And now we can create class for our dataset.

In [None]:
class DataSequence(torch.utils.data.Dataset):
    def __init__(self, texts, entities=None, label2id=None):
        if not entities:
            entities = [[] for t in texts]
        configured_tokenizer = lambda text: tokenizer(str(i),
                                                      padding='max_length',
                                                      max_length=512,
                                                      truncation=True,
                                                      return_tensors="pt",
                                                      return_offsets_mapping=True,
                                                      return_length=True)
        self.texts = [configured_tokenizer(text) for text in texts]
        self.labels = [align_label(i, j, label2id) for i,j in zip(self.texts, entities)]

        
    def __len__(self):
        return len(self.labels)

    def get_batch_data(self, idx):
        return self.texts[idx]

    def get_batch_labels(self, idx):
        return torch.LongTensor(self.labels[idx])

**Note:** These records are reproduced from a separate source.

Definition sum_items (test : iperf_test) (is_sender : bool) : list cJSON :=
  match streams test with
  | sp :: _ =>
      match irp_of sp with
      | Some irp =>
          [named "sum" (object_of (sum_fields test is_sender
             (interval_sums test (intervals_of (towards is_sender (streams test)))) sp irp))]
      | None => []
      end
  | [] => []
  end.

Definition interval_item (test : iperf_test) : cJSON :=
  let dirs := map must_be_sender (modes test) in
  obj (named "streams" (array_of (flat_map (fun d => stream_items test (towards d (streams test))) dirs))
       :: flat_map (sum_items test) dirs).

(** The sums fit an int. *)
Definition fits {A} (f : A -> Z) (l : list A) : Prop := zsum (fun x => Z.abs (f x)) l < 2 ^ 31.
Definition sums_fit (test : iperf_test) : Prop :=
  let l := intervals_of (streams test) in
  fits interval_retrans l /\ fits interval_packet_count l /\ fits interval_cnt_error l.

Definition have_intervals (test : iperf_test) : Prop := Forall (fun sp => irp_of sp <> None) (streams test).

(** ** Objects from their formats *)

Lemma json_printf_object name0 format args fields letters :
  List.length name0 = 100%nat -> args = map snd fields -> letters = map letter args -> Forall there args ->
  format_shape (bytes_of format) (map fst fields) letters = true ->
  json_printf name0 format args = Ok (Some (object_of fields)).
Proof.
  intros Hl -> -> Ht Hs. rewrite (json_printf_fields name0 format (map fst fields)) by done.
  by rewrite zip_fst_snd.
Qed.

(** [build fields]: run json_printf with the fields of a specification. *)
Ltac build fields :=
  erewrite (json_printf_object _ _ _ fields);
  [|eassumption|reflexivity|reflexivity|repeat constructor|vm_compute; reflexivity]; cbn [obind].

(** ** The sums *)

Definition sum_ups (test : iperf_test) (l : list iperf_interval_results) (s : sums) : outcome sums :=
  foldl (fun m irp => obind m (sum_up test irp)) (Ok s) l.

Lemma sum_ups_first test l : forall m s', foldl (fun m irp => obind m (sum_up test irp)) m l = Ok s' -> exists s, m = Ok s.
Proof.
  induction l as [|irp l IH]; intros m s' H; cbn in H; [eauto|]. apply IH in H as [s H]. destruct m; [eauto|done|done].
Qed.

Lemma zsum_cons {A} (f : A -> Z) x l : zsum f (x :: l) = f x + zsum f l.
Proof. done. Qed.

    def __getitem__(self, idx):
        batch_data = self.get_batch_data(idx)
        batch_labels = self.get_batch_labels(idx)
        return batch_data, batch_labels

Now we upload train texts that we downloaded from S3 bucket and split them into train, validation and test samples.

In [None]:
TRAIN_DOCS_FOLDER = f'./train_sa_docs'

texts = []

for filename in glob.glob(TRAIN_DOCS_FOLDER):
    with open(filename) as f:
        line = f.read()
        texts.append(l)

In [None]:
train_texts, valid_texts, train_entities, valid_entities = train_test_split(texts, annotations, test_size=0.2)
val_texts, test_texts, val_entities, test_entities = train_test_split(valid_texts, valid_entities, test_size=0.5)

## 4. Train model
<a id='train_model'></a>

Let's now declare class for our token classification model and implement the training loop.

In [None]:
class BertModel(torch.nn.Module):

    def __init__(self):
        super(BertModel, self).__init__()
        self.bert = BertForTokenClassification.from_pretrained('bert-base-cased', num_labels=len(unique_labels))

    def forward(self, input_id, mask, label):
        output = self.bert(input_ids=input_id,
                           attention_mask=mask,
                           labels=label,
                           return_dict=False)

        return output

In [None]:
def train_loop(model, train_texts, train_entities, val_texts, val_entities, label2id):

    train_dataset = DataSequence(train_texts, train_entities, label2id)
    val_dataset = DataSequence(val_texts, val_entities, label2id)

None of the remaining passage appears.